- [Brief]
Below are records; reproduce exactly the lines from the first through the one containing "Definition set_state (v".

- [Records to use]

(** [struct uinet_iovec], [struct uinet_uio] and the kernel's [struct uio]. *)
Record iovec : Type := { iov_base : Z; iov_len : Z }.

Record uinet_uio : Type := {
  uio_iov : list iovec; uio_iovcnt : Z; uio_offset : Z; uio_resid : Z
}.

Inductive uio_rw : Type := UIO_READ | UIO_WRITE.
Inductive uio_seg : Type := UIO_USERSPACE | UIO_SYSSPACE | UIO_NOCOPY.

Record kuio : Type := {
  k_iov : list iovec; k_iovcnt : Z; k_offset : Z; k_resid : Z;
  k_segflg : uio_seg; k_rw : uio_rw
}.

(** The kernel state: the socket structures, and the rest of the stack and of
    the process (protocol control blocks, buffers, memory), which is opaque. *)
Record kernel (R : Type) : Type := mk_kernel { socks : gmap nat socket; rest : R }.
Arguments socks {R}.
Arguments rest {R}.
Arguments mk_kernel {R}.

(** ** Field updates *)

Definition set_state (v : Z) (s : socket) : socket :=
  {| so_count := so_count s; so_options := so_options s; so_state := v;
     so_qstate := so_qstate s; so_head := so_head s; so_comp := so_comp s;
     so_qlen := so_qlen s; so_error := so_error s; so_rcv := so_rcv s;
     so_snd := so_snd s; soup_accept := soup_accept s;
     soup_accept_arg := soup_accept_arg s; so_user_ctx := so_user_ctx s;
     so_passive_peer := so_passive_peer s |}.

Definition set_error (v : Z) (s : socket) : socket :=
  {| so_count := so_count s; so_options := so_options s; so_state := so_state s;
     so_qstate := so_qstate s; so_head := so_head s; so_comp := so_comp s;
     so_qlen := so_qlen s; so_error := v; so_rcv := so_rcv s;
     so_snd := so_snd s; soup_accept := soup_accept s;
     soup_accept_arg := soup_accept_arg s; so_user_ctx := so_user_ctx s;
     so_passive_peer := so_passive_peer s |}.

Definition set_count (v : Z) (s : socket) : socket :=
  {| so_count := v; so_options := so_options s; so_state := so_state s;
     so_qstate := so_qstate s; so_head := so_head s; so_comp := so_comp s;
     so_qlen := so_qlen s; so_error := so_error s; so_rcv := so_rcv s;
     so_snd := so_snd s; soup_accept := soup_accept s;
     soup_accept_arg := soup_accept_arg s; so_user_ctx := so_user_ctx s;
     so_passive_peer := so_passive_peer s |}.

(** [TAILQ_REMOVE(&head->so_comp, so, so_list); head->so_qlen--]. *)
Definition dequeue (so : nat) (s : socket) : socket :=
  {| so_count := so_count s; so_options := so_options s; so_state := so_state s;
     so_qstate := so_qstate s; so_head := so_head s;
     so_comp := filter (fun x => x ≠ so) (so_comp s);
     so_qlen := u16 (so_qlen s - 1); so_error := so_error s; so_rcv := so_rcv s;
     so_snd := so_snd s; soup_accept := soup_accept s;
     soup_accept_arg := soup_accept_arg s; so_user_ctx := so_user_ctx s;
     so_passive_peer := so_passive_peer s |}.

(** [so->so_qstate &= ~SQ_COMP; so->so_head = NULL]. *)
Definition unqueue (s : socket) : socket :=
  {| so_count := so_count s; so_options := so_options s; so_state := so_state s;
     so_qstate := clear_flag (so_qstate s) SQ_COMP; so_head := None;
     so_comp := so_comp s;
     so_qlen := so_qlen s; so_error := so_error s; so_rcv := so_rcv s;
     so_snd := so_snd s; soup_accept := soup_accept s;
     soup_accept_arg := soup_accept_arg s; so_user_ctx := so_user_ctx s;
     so_passive_peer := so_passive_peer s |}.

Definition set_user_ctx (v : list Z) (s : socket) : socket :=
  {| so_count := so_count s; so_options := so_options s; so_state := so_state s;
     so_qstate := so_qstate s; so_head := so_head s; so_comp := so_comp s;
     so_qlen := so_qlen s; so_error := so_error s; so_rcv := so_rcv s;
     so_snd := so_snd s; soup_accept := soup_accept s;
     soup_accept_arg := soup_accept_arg s; so_user_ctx := v;
     so_passive_peer := so_passive_peer s |}.

Definition set_soup_accept (f : option nat) (arg : Z) (s : socket) : socket :=
  {| so_count := so_count s; so_options := so_options s; so_state := so_state s;
     so_qstate := so_qstate s; so_head := so_head s; so_comp := so_comp s;
     so_qlen := so_qlen s; so_error := so_error s; so_rcv := so_rcv s;
     so_snd := so_snd s; soup_accept := f;
     soup_accept_arg := arg; so_user_ctx := so_user_ctx s;
     so_passive_peer := so_passive_peer s |}.

(** ** The interface of the kernel's socket layer *)

(** The routines of src/src/sys/kern/uipc_socket.c the API calls, and [msleep],
    which gives the other threads a chance to change the state.  Each returns an
    error number, 0 for success, with its other results. *)
Class KernSocket (R : Type) := {
  socreate : Z → Z → Z → M (kernel R) (Z * option nat);
  sobind : nat → sockaddr_in → M (kernel R) Z;
  soclose : nat → M (kernel R) Z;
  soconnect : nat → sockaddr_in → M (kernel R) Z;
  solisten : nat → Z → M (kernel R) Z;
  soaccept : nat → M (kernel R) (Z * option sockaddr_in);
  soreceive : nat → kuio → Z → M (kernel R) (Z * option sockaddr_in * kuio);
  sosend : nat → option sockaddr_in → kuio → Z → M (kernel R) (Z * kuio);
  soshutdown : nat → Z → M (kernel R) Z;
  so_setsockopt : nat → Z → Z → list Z → Z → M (kernel R) Z;
  so_getsockopt : nat → Z → Z → Z → M (kernel R) (Z * list Z * Z);
  pru_peeraddr : nat → M (kernel R) (Z * option sockaddr_in);
  pru_sockaddr : nat → M (kernel R) (Z * option sockaddr_in);
  run_soup_accept : nat → nat → Z → M (kernel R) unit;
  msleep : M (kernel R) Z
}.

Section Api.
Context {R : Type} `{!KernSocket R}.

Abbreviation K := (M (kernel R)).

(** [so->...]: the structure a socket pointer refers to. *)
Definition load (so : nat) : K socket :=
  fun k => match socks k !! so with Some s => Ok (s, k) | None => Fault BadPointer end.

Definition store (so : nat) (f : socket → socket) : K unit :=
  fun k => match socks k !! so with
           | Some s => Ok (tt, mk_kernel (<[so := f s]> (socks k)) (rest k))
           | None => Fault BadPointer
           end.

Definition nonnull (p : option nat) : K nat := liftR (deref p).

(** [so->so_state |= v] on a [short]. *)
Definition or_state (v : Z) (s : socket) : socket :=
  set_state (s16 (Z.lor (so_state s) v)) s.

(** The wait loop of [uinet_soaccept]: the error [msleep] returned, or 0.
    [fuel] bounds the number of wakeups. *)
Fixpoint accept_wait (fuel : nat) (head : nat) : K Z :=
  match fuel with
  | O => faultM Blocked
  | S fuel' =>
      s ← load head;
      if bool_decide (so_comp s = []) && (so_error s =? 0) then
        if has_flag (sb_state (so_rcv s)) SBS_CANTRCVMORE then
          _ ← store head (set_error UINET_ECONNABORTED); mret 0
        else
          error ← msleep;
          if negb (error =? 0) then mret error else accept_wait fuel' head
      else mret 0
  end.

- [Task output]
(** [struct uinet_iovec], [struct uinet_uio] and the kernel's [struct uio]. *)
Record iovec : Type := { iov_base : Z; iov_len : Z }.

Record uinet_uio : Type := {
  uio_iov : list iovec; uio_iovcnt : Z; uio_offset : Z; uio_resid : Z
}.

Inductive uio_rw : Type := UIO_READ | UIO_WRITE.
Inductive uio_seg : Type := UIO_USERSPACE | UIO_SYSSPACE | UIO_NOCOPY.

Record kuio : Type := {
  k_iov : list iovec; k_iovcnt : Z; k_offset : Z; k_resid : Z;
  k_segflg : uio_seg; k_rw : uio_rw
}.

(** The kernel state: the socket structures, and the rest of the stack and of
    the process (protocol control blocks, buffers, memory), which is opaque. *)
Record kernel (R : Type) : Type := mk_kernel { socks : gmap nat socket; rest : R }.
Arguments socks {R}.
Arguments rest {R}.
Arguments mk_kernel {R}.

(** ** Field updates *)

Definition set_state (v : Z) (s : socket) : socket :=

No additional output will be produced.